Work to be completed: In the entries, find all lines that hold the word "absent" and copy them.

.....

(** Against the in-memory source the loop returns the first [limit] pages
    of the database: exactly [limit] of them when that many are available. *)
Lemma Fake_fetch_pages :
  forall script database limit fuel all_pages more cursor pages_processed pending evs,
    0 <= pages_processed <= limit ->
    (more = true -> (Z.to_nat (limit - pages_processed) <= fuel)%nat) ->
    (more = false -> pending = []) ->
    fst (fetch_pages (Fake.services script) fuel database (Some limit) all_pages
           more cursor pages_processed (mkState pending evs))
    = Val (all_pages ++ firstn (Z.to_nat (limit - pages_processed)) pending)%list.
Proof.
  intros script database limit.
  induction fuel as [|fuel IH];
    intros all_pages more cursor processed pending evs Hrange Hfuel Hmore.
  - simpl. destruct more; simpl.
    + specialize (Hfuel eq_refl). assert (processed = limit) by lia. subst.
      rewrite Z.ltb_irrefl, Z.sub_diag. simpl. rewrite app_nil_r. reflexivity.
    + rewrite (Hmore eq_refl), firstn_nil, app_nil_r. reflexivity.
  - simpl. destruct (more && (processed <? limit)) eqn:Hcond.
    + apply andb_prop in Hcond. destruct Hcond as [-> Hlt]. apply Z.ltb_lt in Hlt.
      assert (Hnz : (limit =? 0) = false) by (apply Z.eqb_neq; lia).
      rewrite Hnz. simpl. unfold bind at 1, invoke. simpl. unfold Fake.query. simpl.
      set (n := Z.to_nat (Z.min 100 (limit - processed))).
      assert (Hn : (Z.to_nat (limit - processed) =
                    n + (Z.to_nat (limit - processed) - n))%nat) by (unfold n; lia).
      rewrite Hn, firstn_add_skipn.
      assert (Hlen : length (firstn n pending) = Nat.min n (length pending))
        by apply length_firstn.
      assert (Hskip : length (skipn n pending) = (length pending - n)%nat)
        by apply length_skipn.
      destruct (limit <=? processed + len (firstn n pending)) eqn:Hdone.
      * apply Z.leb_le in Hdone. unfold len in Hdone. simpl.
        replace (Z.to_nat (limit - processed) - n)%nat with 0%nat by (unfold n in *; lia).
        simpl. rewrite app_nil_r. reflexivity.
      * apply Z.leb_gt in Hdone. unfold len in Hdone.
        rewrite IH.
        -- rewrite <- app_assoc. do 3 f_equal.
           destruct (Nat.le_gt_cases n (length pending)) as [Hfull | Hshort].
           ++ f_equal. unfold len. unfold n in *. lia.
           ++ destruct (skipn n pending); [|simpl in Hskip; lia].
              rewrite !firstn_nil. reflexivity.
        -- unfold len. lia.
        -- intros Hm. destruct (skipn n pending) eqn:E; [discriminate|].
           specialize (Hfuel eq_refl). simpl in Hskip. unfold len. unfold n in *. lia.
        -- intros Hm. destruct (skipn n pending); [reflexivity | discriminate].
    + simpl. destruct more; simpl in Hcond.
      * apply Z.ltb_ge in Hcond. replace (limit - processed) with 0 by lia.
        simpl. rewrite app_nil_r. reflexivity.
      * rewrite (Hmore eq_refl), firstn_nil, app_nil_r. reflexivity.
Qed.
(** [commitAudioBuffer] goes through: neither of its two early returns is
    taken. *)
Definition commitAccepted (s : State) : bool :=
  negb (negb (wsOpen s) || isProcessingAudio s)
  && negb (Nat.eqb (List.length (audioBuffer s)) 0).


(** The last [n] elements of a list. *)
Definition lastn {A} (n : nat) (l : list A) : list A :=
  skipn (List.length l - n) l.

(** ** Basic facts about the callbacks *)

(** ** Scenarios

    Frames and event sequences on which the properties below are
    evaluated.  [smallConfig] makes a chunk four samples long, the length of
    the frames used here. *)
Definition smallConfig : AudioConfig :=
  {| serverUrl := "ws://localhost:3000/ws";
     chunkSize := 250;
     audioQuality := 16;
     silenceThreshold := 5 # 1000;
     autoCommitDelay := 1500 |}.

(** RMS 1/2 *)
Definition loudFrame : list Q := [1 # 2; -1 # 2; 1 # 2; -1 # 2].


(** RMS 1/1000 *)
Definition quietFrame : list Q :=
  [1 # 1000; -1 # 1000; 1 # 1000; -1 # 1000].

Definition connected : list Event := [EvConnect; EvWsOpen].

Definition recording : list Event := connected ++ [EvStartRecording 0].



(** ** The audio worklet processor

    [AudioProcessorWorklet], the class whose source text
    [createAudioWorkletProcessor] hands to the audio context.  It collects
    the samples of the render quanta in a buffer of [bufferSize] slots and
    posts the buffer to the main thread each time it is full.  [process]
    always returns [true]; here it returns the processor and the
    [audioData] of the messages it posted, oldest first. *)
Record AudioProcessorWorklet := {
  bufferSize : nat;
  buffer : list Q;
  bufferIndex : nat
}.

(** [constructor()] *)
Definition newAudioProcessorWorklet : AudioProcessorWorklet :=
  {| bufferSize := 4096; buffer := repeat 0%Q 4096; bufferIndex := 0 |}.
(** * The course blocks endpoint: [lms/djangoapps/course_api/blocks/views.py]

    A shallow embedding of [CourseBlocks.list].  The view imports its
    collaborators: [BlockListGetForm] from [forms.py], [BlockSerializer] and
    [BlockDictSerializer] from [serializers.py], [BlocksAPITransformer] from
    [transformers/blocks_api.py], [get_course_blocks] and
    [LMS_COURSE_TRANSFORMERS] from [course_blocks/api.py].  The view is
    written over them as section variables, and its properties are proved
    for any collaborators; module [SpecModel] then gives the collaborators
    as the specification describes them, and the properties that depend on
    them are proved there. *)

From Stdlib Require Import ZArith Ascii String.
From stdpp Require Import base option list gmap strings sets fin_maps.

Open Scope string_scope.
Open Scope list_scope.

(** ** Python values that travel through [cleaned_data] *)

Definition User := string.

Inductive PyVal :=
| PyNone
| PyInt (n : Z)
| PyStr (s : string)
| PyList (xs : list string)
| PySet (xs : gset string)
| PyUser (u : User).

#[global] Instance PyVal_eq_dec : EqDecision PyVal.
Proof. solve_decision. Defined.

(** [d.get(key, default)] on a plain Python dict. *)
Definition dict_get (d : gmap string PyVal) (key : string) (default : PyVal) : PyVal :=
  match d !! key with
  | Some v => v
  | None => default
  end.

(** ** Exceptions and results *)

(** [ErrorDict]: field name to the list of messages collected for it. *)
Abbreviation ErrorDict := (gmap string (list string)).

(** The exceptions of the view and of its collaborators. *)
Inductive Exn :=
| ValidationError (errors : ErrorDict)
| Http404 (msg : string)
| ItemNotFoundError (message : string)
| KeyError (key : string)
| AttributeError (msg : string)
| PermissionDenied (msg : string)
| BackendError (msg : string).

#[global] Instance Exn_eq_dec : EqDecision Exn.
Proof. solve_decision. Defined.

(** A value, or the exception raised instead. *)
Inductive Res (A : Type) :=
| Ok (a : A)
| Raise (e : Exn).
Arguments Ok {A} a.
Arguments Raise {A} e.

(** The result is an exception. *)
Definition is_raise {A} (r : Res A) : bool :=
  match r with Raise _ => true | Ok _ => false end.

(** ** Django's [QueryDict]

    A [QueryDict] is a [MultiValueDict]: every key holds the list of the
    values given for it.  [request.GET] is created immutable; [copy()]
    returns a mutable deep copy. *)

Record QueryDict := mkQueryDict {
  qd_lists : gmap string (list string);
  qd_mutable : bool
}.

(** [MultiValueDict.getlist]: the whole list, empty when the key is absent. *)
Definition qd_getlist (d : QueryDict) (key : string) : list string :=
  default [] (qd_lists d !! key).

(** [MultiValueDict.get]: the last value of the list, [None] when the key is
    absent or its list is empty. *)
Definition qd_get (d : QueryDict) (key : string) : option string :=
  last (qd_getlist d key).

(** [QueryDict.copy]. *)
Definition qd_copy (d : QueryDict) : QueryDict :=
  mkQueryDict (qd_lists d) true.
(** X9: reading the posts in the opposite order swaps the two trend windows:
    Increasing becomes Decreasing and back, Stable stays; the empty list has
    no trend either way. *)
Theorem engagement_trend_reversed (posts : list Post) (followers_ : Z) :
  trend_of (_analyze_engagement (rev posts) followers_)
  = option_map opposite_trend
      (trend_of (_analyze_engagement posts followers_)).
Proof.
  destruct posts as [| p ps] eqn:Hposts; [reflexivity |].
  rewrite <- Hposts.
  assert (Hne : posts <> []) by (rewrite Hposts; discriminate).
  assert (Hne' : rev posts <> []).
  { intros H. apply (f_equal (@length Post)) in H.
    rewrite length_rev, Hposts in H. discriminate. }
  rewrite (analyze_engagement_report followers_ Hne).
  rewrite (analyze_engagement_report followers_ Hne').
  cbn [trend_of engagement_trend option_map]. rewrite length_rev.
  set (n := Nat.min 3 (length posts)).
  rewrite firstn_rev, skipn_rev, !map_rev.
  replace (length posts - (length posts - n))%nat with n by (unfold n; lia).
  set (recent := average (map engagement_of (firstn n posts))).
  set (older :=
         average (map engagement_of (skipn (length posts - n) posts))).
  rewrite (Qgtb_compat (average_rev _) (average_rev _)).
  rewrite (Qltb_compat (average_rev _) (average_rev _)).
  fold recent older. f_equal.
  change (Qltb older recent) with (Qgtb recent older).
  change (Qltb recent older) with (Qgtb older recent).
  destruct (Qgtb_spec recent older), (Qgtb_spec older recent);
    try reflexivity; exfalso; lra.
Qed.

.....

Answer for this exercise:
(** [MultiValueDict.getlist]: the whole list, empty when the key is absent. *)
    absent or its list is empty. *)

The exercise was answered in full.